Irgendwann kommt Tante Greta an mein Bett und fragt mich: «Mirjam, willst du reden?»

Und ich nicke ein Ja und ein Nein, ich weiß nichts mehr, außer dass mein Herz zu einer tollkühnen Angelegenheit geworden ist, irgendwie betrunken und mir völlig fremd. Tante Greta hält meine Hand. Jetzt hat sie Arnt gesehen, jetzt sagt sie nicht, so wie damals, diese berühmte Gedichtzeile von Erich Fried: «Es ist, was es ist, sagt die Liebe ...» Jetzt schaut sie sehr ernst in mein Gesicht und sagt das Gleiche wie Sarah: «Mirjam, pass auf! Es ist nicht Pom!»

Soll das etwa heißen, sie vermuten, ich hätte einen Ödipus-Komplex? Gibt es das überhaupt auch für Väter und Töchter? Und wie heißt das dann? Glauben sie das allen Ernstes?

Sarah, meine «Schwester», die Psychologie studiert, redet Murks. Tante Greta, meine weise Beraterin, redet Murks. Mein total übergeschnapptes Herz ist komplett vermurkst. Und überhaupt. Das Leben. Das Leben ist der totale, der absolute Obermurks.
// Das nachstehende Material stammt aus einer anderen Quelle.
(** ** Structures *)

(** [ext2_superblock_t]. *)
Definition s_inodes_count (sb : list Z) : Z := get32 sb 0.
Definition s_blocks_count (sb : list Z) : Z := get32 sb 4.
Definition s_free_blocks_count (sb : list Z) : Z := get32 sb 12.
Definition s_free_inodes_count (sb : list Z) : Z := get32 sb 16.
Definition s_first_data_block (sb : list Z) : Z := get32 sb 20.
Definition s_log_block_size (sb : list Z) : Z := get32 sb 24.
Definition s_blocks_per_group (sb : list Z) : Z := get32 sb 32.
Definition s_inodes_per_group (sb : list Z) : Z := get32 sb 40.
Definition s_magic (sb : list Z) : Z := get16 sb 56.
Definition s_inode_size (sb : list Z) : Z := get16 sb 88.

(** [ext2_group_desc_t], 32 bytes each, in the table [group_desc]. *)
Definition DESC_SIZE : Z := 32.
Definition bg_block_bitmap (t : list Z) (g : Z) : Z := get32 t (g * DESC_SIZE).
Definition bg_inode_bitmap (t : list Z) (g : Z) : Z := get32 t (g * DESC_SIZE + 4).
Definition bg_inode_table (t : list Z) (g : Z) : Z := get32 t (g * DESC_SIZE + 8).
Definition bg_free_blocks_count (t : list Z) (g : Z) : Z := get16 t (g * DESC_SIZE + 12).
Definition bg_free_inodes_count (t : list Z) (g : Z) : Z := get16 t (g * DESC_SIZE + 14).
Definition bg_used_dirs_count (t : list Z) (g : Z) : Z := get16 t (g * DESC_SIZE + 16).
Lemma free_block_spec H s n :
  cache_ok H s -> layout s -> room 1 H s ->
  in_groups s n -> n < s_blocks_count (superblock s) -> valid s n -> ~ bookkeeping s n -> ~ in_table s n ->
  wp (ext2_free_block kmalloc_ok n) (fun r s' =>
    cache_ok H s' /\ r = EXT2_SUCCESS /\ block_given_back n s s') s.
Proof.
  intros Hc Hl Hroom Hin Hlt Hval Hbook Htab. unfold ext2_free_block, room in *. wp_steps. cbn [id].
  destruct (index_block_number s n Hl Hin) as [En Hix]. pose proof Hin as (Hfirst & Hg & Hi).
  destruct (Z.ltb_spec n (first_data_block s)); [lia|].
  destruct (Z.leb_spec (s_blocks_count (superblock s)) n); [lia|]. cbn [orb].
  fold (group_of s n). fold (index_of s n). set (g := group_of s n) in *. set (i := index_of s n) in *.
  destruct (ly_bitmaps _ Hl g Hg) as (Hbv & _ & Hbd & _).
  wp_steps. wp_call get_ok; [exact HR|exact Hk|exact Hc|exact Hbv|lia|].
  intros r s1 (-> & Hc1 & Hf1). pose proof Hf1 as [Hs1 Hv1]. wp_steps.
  wp_call block_data_spec; [exact Hc1|by left|]. intros bitmap s1' [-> ->]. rewrite Hv1.
  set (bm := view s (bg_block_bitmap (group_desc s) g)).
  destruct (view_block _ _ (bg_block_bitmap (group_desc s) g) Hc) as [Hbl Hbb]; [destruct Hbv; lia|apply Hbv|].
  fold bm in Hbl, Hbb. destruct (ly_per_group _ Hl) as [Hbpg _].
  assert (Hi8 : 0 <= i < 8 * Z.of_nat (length bm)) by lia.
  wp_steps. rewrite <- wp_bind. wp_call writes_put_spec; [exact Hc1| |].
  { apply List.Forall_cons; [|apply List.Forall_nil]. unfold ext2_clear_bit. apply bit_store_ok with bm; [done|].
    by rewrite (sf_block _ _ Hs1). }
  intros _ s2 (Hc2 & Hs2 & Hv2). pose proof (same_trans _ _ _ Hs1 Hs2) as Hs12.
  rewrite !Hv1 in Hv2. fold bm in Hv2.
  assert (Hv2' : forall b, view s2 b = if decide (b = bg_block_bitmap (group_desc s) g)
                   then stores [ext2_clear_bit bm i] bm else view s b).
  { intros b. rewrite Hv2. case_decide; [done|apply Hv1]. }
  pose proof (block_bit_changed s s2 g i false _ Hl Hs12 Hg ltac:(lia) Hv2') as Hfree2.
  specialize (Hfree2 ltac:(intros j; rewrite test_clear_bit by done; destruct (Z.eqb_spec j i), (decide (j = i)); done)).
  rewrite <- En in Hfree2.
  assert (Hl2 : layout s2).
  { apply (layout_geom s s2 (same_geom _ _ Hs12) Hl).
    - rewrite (sf_super _ _ Hs12). apply Hl.
    - rewrite (sf_desc _ _ Hs12). apply Hl.
    - rewrite Hv2', decide_False by done. rewrite (sf_desc _ _ Hs12). apply Hl.
    - intros m Hm. apply Hfree2 in Hm as [Hm Hb]. case_decide as E; [by rewrite E|]. by apply Hl. }
  wp_steps. wp_call (book_done H g s2); [exact Hc2|exact Hl2| | | |].
  { by rewrite (sf_groups _ _ Hs12). }
  { rewrite (sf_max _ _ Hs12). lia. }
  { eapply recounted_trans; [apply add_desc_recounted; [lia|by left]|apply add_super_recounted; by left]. }
  intros _ s' (Hc' & Hl' & G' & Hfree' & Hv' & _ & Egd). wp_steps. split_and!; [done|done|].
  split; try done.
  - eapply geom_trans; [by apply same_geom|exact G'].
  - intros m. rewrite Hfree', Hfree2. unfold block_free. case_decide as E.
    + split; [by right|]. intros _. by rewrite E.
    + split; [by left|]. by intros [|].
  - intros b Hb. rewrite Hv'.
    + rewrite Hv2', decide_False; [done|]. intros ->. by apply Hb, bitmap_block.
    + intros E. apply Hb. left. by rewrite E, (geom_desc_block s s2 (same_geom _ _ Hs12)).
  - rewrite Egd. unfold bg_free_blocks_count. cbn [add_super add_desc set_superblock set_group_desc group_desc].
    rewrite (sf_desc _ _ Hs12). destruct (ly_desc _ Hl) as [Hdl _]. unfold DESC_SIZE in *. fold g.
    apply get16_set16_eq; [lia|lia|]. unfold u16. apply Z.mod_pos_bound. lia.
Qed.

(** ** Inodes *)
Definition inode_group (s : fs) (i : Z) : Z := (i - 1) / s_inodes_per_group (superblock s).
Definition inode_index (s : fs) (i : Z) : Z := (i - 1) mod s_inodes_per_group (superblock s).
Definition inode_used (s : fs) (i : Z) : bool :=
  ext2_test_bit (view s (bg_inode_bitmap (group_desc s) (inode_group s i))) (inode_index s i).
Definition inode_number (s : fs) (g k : Z) : Z := g * s_inodes_per_group (superblock s) + k + 1.

(** [i] changed from [was] to [is_]; nothing but bookkeeping changed. *)
Record inode_marked (i : Z) (is_ : bool) (s s' : fs) : Prop := {
  im_geom : geom s s';
  im_layout : layout s';
  im_blocks : forall m, block_free s' m <-> block_free s m;
  im_used : forall j, 0 <= inode_group s j < num_groups s ->
    inode_used s' j = if decide (j = i) then is_ else inode_used s j;
  im_view : forall b, ~ bookkeeping s b -> view s' b = view s b
}.

Lemma inode_number_index s g k :
  0 <= k < s_inodes_per_group (superblock s) ->
  inode_group s (inode_number s g k) = g /\ inode_index s (inode_number s g k) = k.
Proof.
  intros Hi. unfold inode_group, inode_index, inode_number.
  replace (g * s_inodes_per_group (superblock s) + k + 1 - 1)
    with (k + g * s_inodes_per_group (superblock s)) by lia.
  rewrite Z.div_add, Z.mod_add, Z.div_small, Z.mod_small by lia. lia.
Qed.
Und siebzehneinhalb ist das vermurksteste Alter, das es gibt.

Und mein vermurkster Kopf, was lästert der? Mein lieber Kokoschinski! Volle Lotte ein Eigentor!

Tante Greta sagte noch: «Geh ihm einfach aus dem Weg. Tu es dir zuliebe!»

Naja, das bin ich ja schon, oder? Und habe mich dabei zum Obertrottel gemacht. Voll in diese Plemplem-Klinik passend.

Und in der Nacht träume ich mich auf ein Motorrad, ein schweres, schwarzes, altmodisches Ding. Ich höre es brummen, ich sitze hinter einer tiefbraunen, abgewetzten Lederjacke. Aber meine Arme kann ich nicht drumrum legen. Meine Arme sind nicht da. Sie gibt es nicht. Ich habe keine Arme. Ich schreie und schreie. Ich würde fallen, ich würde fallen, gleich würde ich fallen. Aber wir fahren und fahren. Und ich falle nicht runter.